At Clearwell, we knew we were breaking ground. Like many start-ups, we really didn't preconceive which applications our efforts would enable and which markets would find our solutions valuable. We just believed, with all our hearts and minds, that there was something there and we could get it done. I've since learned the history isn't too different at MarkMail. To make a long story short, Clearwell went one way, focusing on enterprise email environments, like Microsoft Exchange, PST Files, and Lotus Notes, eventually cracking the nut on common Electronic Discovery use cases.
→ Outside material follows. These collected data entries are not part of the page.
(* ===== verification/Requests.v ===== *)
(** * Requests: UNSUBSCRIBE, PINGREQ and CONNECT

    Functional theorems about the remaining requests of a client
    ([Session::handle_unsubscribe], [handle_pingreq], [handle_connect] and the
    functions it calls in [src/session.cpp]): what they do to the topic tree,
    the stored subscriptions, the registration of clients and the output
    streams. *)

From Stdlib Require Import Strings.Byte Strings.String ZArith QArith.QArith_base Lia.
From stdpp Require Import base list strings numbers option gmap fin_maps sets.
From S2P Require Import Prelude Config Buffer Packet Parser Filter TopicTree Retained Subscription Auth Timer Qos Inflight Qos1 Qos2 Delivery World Session Closing Steady Server Safety Routing Release Wire.

Open Scope Z_scope.

(** ** Entries of one session under many filters *)

(** The tree after a session leaves the filters [fs]. *)
Definition departed (al : session_id -> bool) (sid : session_id) (fs : list string) (t : TopicTree) : TopicTree :=
  foldl (fun t f => TopicTree.unsubscribe al f (Some sid) t) t fs.

(** The tree after a session joins the subscriptions [l]. *)
Definition joined (al : session_id -> bool) (sid : session_id) (l : list Subscription) (t : TopicTree) : TopicTree :=
  foldl (fun t sub => TopicTree.subscribe al (Subscription.topic_filter sub)
                        (mkEntry (Some sid) (sub_qos sub)) t) t l.

Lemma remove_subscriber_elem al sid l e :
  e ∈ TopicTree.remove_subscriber al (Some sid) l <->
  e ∈ l /\ TopicTree.lock al (entry_session e) <> Some sid.
Proof.
  unfold TopicTree.remove_subscriber. rewrite list_elem_of_filter.
  pose proof (same_session_spec al sid e) as Hs.
  destruct (TopicTree.same_session al (Some sid) e); naive_solver.
Qed.

Lemma departed_elem al sid fs : forall t gs e,
  e ∈ subs_at gs (root_ (departed al sid fs t)) <->
  e ∈ subs_at gs (root_ t) /\
  ~ (gs ∈ topic.split <$> fs /\ TopicTree.lock al (entry_session e) = Some sid).
Proof.
  induction fs as [|f fs IH]; intros t gs e.
  { simpl. split; [|by intros [? _]]. intros He. split; [done|]. intros [Hin _]. by apply elem_of_nil in Hin. }
  change (departed al sid (f :: fs) t) with (departed al sid fs (TopicTree.unsubscribe al f (Some sid) t)).
  rewrite IH. unfold TopicTree.unsubscribe. simpl. rewrite subs_at_unsubscribe, elem_of_cons. case_decide as Hg.
  - subst gs. rewrite remove_subscriber_elem. naive_solver.
  - naive_solver.
Qed.

Lemma add_subscriber_elem al sid q l e :
  al sid = true ->
  e ∈ TopicTree.add_subscriber al (mkEntry (Some sid) q) l ->
  (e ∈ l /\ TopicTree.lock al (entry_session e) <> Some sid) \/
  (TopicTree.lock al (entry_session e) = Some sid /\ (entry_qos e = q \/ e ∈ l)).
Proof.
  intros Ha. induction l as [|x l IH]; cbn [TopicTree.add_subscriber entry_session TopicTree.lock]; rewrite ?Ha.
  - intros ->%list_elem_of_singleton. right. simpl. rewrite Ha. split; [done|]. by left.
  - destruct (TopicTree.same_session al (Some sid) x) eqn:Hs.
    + intros [->|Hin]%elem_of_cons.
      * right. apply same_session_spec in Hs. split; [exact Hs|by left].
      * destruct (decide (TopicTree.lock al (entry_session e) = Some sid)); 
          [right; split; [done|]; right; by right|left; split; [by right|done]].
    + intros [->|Hin]%elem_of_cons.
      * left. split; [by left|]. intros Hl%same_session_spec. congruence.
      * destruct (IH Hin) as [[H1 H2]|[H1 [H2|H2]]]; [left; split; [by right|done]|right..];
          (split; [done|]); [by left|by right; right].
Qed.

Lemma add_subscriber_keeps al sid q l e :
  al sid = true -> e ∈ l -> TopicTree.lock al (entry_session e) <> Some sid ->
  e ∈ TopicTree.add_subscriber al (mkEntry (Some sid) q) l.
Proof.
  intros Ha. induction l as [|x l IH]; [by intros Hin%elem_of_nil|].
  cbn [TopicTree.add_subscriber entry_session TopicTree.lock]. rewrite Ha.
  intros [<-|Hin]%elem_of_cons Hl.
  - destruct (TopicTree.same_session al (Some sid) e) eqn:Hs; [by apply same_session_spec in Hs|by left].
  - destruct (TopicTree.same_session al (Some sid) x); [by right|]. right. by apply IH.
Qed.

(** Where the session is subscribed after joining. *)
Lemma joined_live al x l y gs : forall t, al x = true ->
  y ∈ live_sessions al (subs_at gs (root_ (joined al x l t))) <->
  y ∈ live_sessions al (subs_at gs (root_ t)) \/
  (y = x /\ gs ∈ (fun sub => topic.split (Subscription.topic_filter sub)) <$> l).
Proof.
  induction l as [|sub l IH]; intros t Hx; [simpl; set_solver|].
  change (joined al x (sub :: l) t) with
    (joined al x l (TopicTree.subscribe al (Subscription.topic_filter sub) (mkEntry (Some x) (sub_qos sub)) t)).
  rewrite IH by done. unfold TopicTree.subscribe. simpl. rewrite subs_at_subscribe, elem_of_cons.
  case_decide; [subst gs; rewrite live_sessions_add by done; case_decide; set_solver|set_solver].
Qed.
Definition story_start : World unit := initial default_config false tt.
Definition story_arrived : World unit := story_after story_arrival story_start.
Definition story_connected : World unit := story_after (Read 0 false (connect_bytes story_client)) story_arrived.
Definition story_subscribed : World unit := story_after (Read 0 false (request_bytes story_subscribe)) story_connected.
Definition story_published : World unit := story_after (Read 0 false (request_bytes (story_publish 0))) story_subscribed.
Definition story_lost : World unit := story_after (Read 0 true []) story_subscribed.
Definition story_returned : World unit := story_after story_arrival story_lost.
Definition story_resumed : World unit := story_after (Read 1 false (connect_bytes story_client)) story_returned.
Definition story_told : World unit := story_after (Read 1 false (request_bytes (story_publish 1))) story_resumed.

Lemma story_exec e w :
  (demo_exec default_config e w).1 = Ret tt -> exec (E := unit) default_config tt 0 e w = (Ret tt, story_after e w).
Proof. intros Ho. rewrite <- Ho. apply surjective_pairing. Qed.

(** A frame on a session of a concrete state. *)
Lemma story_fits (w : World unit) x s f :
  sessions w !! x = Some s ->
  (fun s => Z.of_nat (Buffer.write_capacity (read_buf_ s))) <$> sessions w !! x = Some 4096 ->
  valid_frame default_config f -> Z.of_nat (length f) <= 4096 -> frame_fits default_config s f.
Proof.
  intros Hs Hc Hv Hl. rewrite Hs in Hc. injection Hc as Hc.
  assert (Hp : 4096 <= u64 (max_parser_buffer_size default_config)) by (vm_compute; discriminate).
  constructor; [done|lia|lia].
Qed.

Lemma story_room (w : World unit) out :
  bool_decide (map_Forall (fun _ s => Z.of_nat (length (write_queue_ s)) <= 10) (sessions w)) = true ->
  (length out <= 10)%nat -> room_for default_config (sessions w) out.
Proof.
  intros Hq%bool_decide_eq_true Ho x s Hs _. apply Hq in Hs.
  assert (Hp : (length (packets_for x out) <= length out)%nat).
  { unfold packets_for. rewrite length_fmap. apply length_filter. }
  assert (Hm : 100 <= max_write_queue_size default_config) by (vm_compute; discriminate). lia.
Qed.

Lemma story_encodable : connect_encodable story_client.
Proof. constructor; vm_compute; intuition congruence. Qed.

(** The CONNECT is accepted where nobody is registered under the client id. *)
Lemma story_admitted (w : World unit) x s :
  sessions w !! x = Some s ->
  (fun s => (connected_ s, socket_open s, reading s, Z.of_nat (Buffer.write_capacity (read_buf_ s)))) <$>
    sessions w !! x = Some (false, true, true, 4096) ->
  auth_ban_until (server_state w) = ∅ -> active_clients (server_state w) = ∅ ->
  admitted (E := unit) default_config tt 0 w x s story_client.
Proof.
  intros Hs Hf Hb Ha. rewrite Hs in Hf. simpl in Hf. injection Hf as Hc Ho Hr Hcap. constructor.
  - split; [exact Hc|]. split; [exact Ho|]. left. exact Hr.
  - exact Hr.
  - exact story_encodable.
  - apply (story_fits w x s); [exact Hs|rewrite Hs; simpl; by rewrite Hcap| |vm_compute; discriminate].
    exists 0x10, (connect_body story_client). split; [reflexivity|]. vm_compute. intuition congruence.
  - constructor; [reflexivity|reflexivity|left; discriminate].
  - vm_compute. reflexivity.
  - unfold not_banned. by rewrite Hb, lookup_empty.
  - exists (auth w). left. by split.
  - intros old so Hold. by rewrite Ha, lookup_empty in Hold.
  - reflexivity.
Qed.

Lemma story_arrived_admitted :
  exists s, sessions story_arrived !! 0%nat = Some s /\
    admitted (E := unit) default_config tt 0 story_arrived 0 s story_client.
Proof.
  destruct (demo_session story_arrived 0%nat reading true) as (s & Hs & _); [by vm_compute|].
  exists s. split; [exact Hs|]. apply (story_admitted _ _ _ Hs); vm_compute; reflexivity.
Qed.

Lemma story_returned_admitted :
  exists s, sessions story_returned !! 1%nat = Some s /\
    admitted (E := unit) default_config tt 0 story_returned 1 s story_client.
Proof.
  destruct (demo_session story_returned 1%nat reading true) as (s & Hs & _); [by vm_compute|].
  exists s. split; [exact Hs|]. apply (story_admitted _ _ _ Hs); vm_compute; reflexivity.
Qed.

Lemma story_subscribe_ready : ready (E := unit) default_config tt story_connected story_subscribe true.
Proof.
  destruct (demo_session story_connected 0%nat (fun s => (connected_ s, client_id_ s)) (true, "dev"%string))
    as (s & Hs & [= Hc Hi]); [by vm_compute|].
  assert (He : encodable default_config story_subscribe) by (vm_compute; intuition congruence).
  exists s. split; [exact Hs|]. split; [exact Hc|]. split; [exact He|]. split; [|split].
  - apply (story_fits story_connected 0); [exact Hs|vm_compute; reflexivity|by apply request_valid_frame|].
    vm_compute. discriminate.
  - right. split; [vm_compute; reflexivity|]. exists Access.READWRITE, tt. split; [reflexivity|].
    rewrite Hi. destruct (clean_session_ s); vm_compute; reflexivity.
  - apply story_room; [vm_compute; reflexivity|]. apply Nat.leb_le. vm_compute. reflexivity.
Qed.

Lemma story_publish_ready (w : World unit) x :
  (fun s => (connected_ s, Z.of_nat (Buffer.write_capacity (read_buf_ s)))) <$> sessions w !! x = Some (true, 4096) ->
  bool_decide (map_Forall (fun _ s => Z.of_nat (length (write_queue_ s)) <= 10) (sessions w)) = true ->
  (length (outgoing default_config w (story_publish x) true) <=? 10)%nat = true ->
  ready (E := unit) default_config tt w (story_publish x) true.
Proof.
  intros Hf Hq Hl. destruct (sessions w !! x) as [s|] eqn:Hs; [|done]. injection Hf as Hc Hcap.
  assert (He : encodable default_config (story_publish x)) by (constructor; vm_compute; intuition congruence).
  exists s. split; [exact Hs|]. split; [exact Hc|]. split; [exact He|]. split; [|split].
  - apply (story_fits w x); [exact Hs|rewrite Hs; simpl; by rewrite Hcap|by apply request_valid_frame|].
    vm_compute. discriminate.
  - exists Access.READWRITE, (auth w). split; [by destruct (auth w)|]. vm_compute. reflexivity.
  - apply story_room; [exact Hq|]. by apply Nat.leb_le.
Qed.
We built a really sweet e-discovery product that continues to get rave reviews and save customers $$$.

And, MarkMail went another, supporting public, open-source communities and mailing lists (MailMan, Ezmlm, Google Groups, and others). Through these efforts, MarkMail has become a large scale, highly respected, and high-traffic service for software developers. Ironically enough, as a software developer, it was not uncommon for me at Clearwell to ultimately use MarkMail. So I've been a fan for quite sometime.

And now, thanks to the hard work of good folks at Mark Logic (and Jason Hunter in particular), I'm here to help further the MarkMail mission. I bring to MarkMail, deep experience in software development practice, high-performance computing, and user interface engineering (OpenLaszlo, LaszloMail). For a good percentage of this time, I've been in and around all sorts of email, communication, and collaboration tools, especially those used by developers. And in my most recent gigs, I've been focused on making sure my engineering efforts are part of a broader business success. And I plan to do the same for MarkMail.

So... to take a line from Bette Middler, "Enough about me." What am I going to do for MarkMail? Well, a lot I hope. In the immediate term, I've got a few obvious directives, like keeping the site going and growing. I’ll also be focusing on the changes needed to make the site responsible (aka pay) for its own operations, while keeping a focus on the general communities that it serves. To that end, you can expect another post (or two) about upcoming changes.

Sounds like fun, eh? Well, you'll get to hear it all, assuming I continue to be able to make time for blog posts like this one. Thanks for listening and please holler at me with advice and comments. And, of course, if you have feedback or ideas related to how MarkMail might help you, please holler.

Oh... and one more thing. If you're in the Bay Area and you want to see me in person, you can also find me occasionally playing out with the Tribal Blues Band (I'm the one in the blue shirt).

Tuesday, June 23, 2009

MarkMail at the first MarkLogic User Group

Last week I spoke at the inaugural Mark Logic User Group meeting in Reston, VA (near where a lot of our government customers are based). The topic was MarkMail: where the idea came from, how we built it on the cheap, how Mark Logic began using it internally, and some lessons we learned as we scaled out the public high-traffic site. It's a similar talk to the one I gave at the Mark Logic User Conference in San Francisco last month.

For those interested, the slides are available as a downloadable MOV file. Click to advance.

The slides are fairly simple. Most of the fun of the talk (well, at least for me) is in the stories I tell, usually relating to the quotes in italics at the bottom of slides. I suppose you'll just have to use your imagination.

Tuesday, May 5, 2009

MarkMail at the Mark Logic User Conference

The Mark Logic User Conference is coming up next week. If you're coming to the show, I encourage you to attend the talk on MarkMail I'll be giving on Wednesday. I'll tell the story of MarkMail as it progressed from my first idea to a night project built with Ryan Grimm to the robust web site you see now at (and even to the other web sites you don't see, because they're running behind people's firewalls). It's in the conference's technical track so there'll be a lot of focus on the core tech.

If you're not coming to the show, why the heck not? :) It's not too late to register.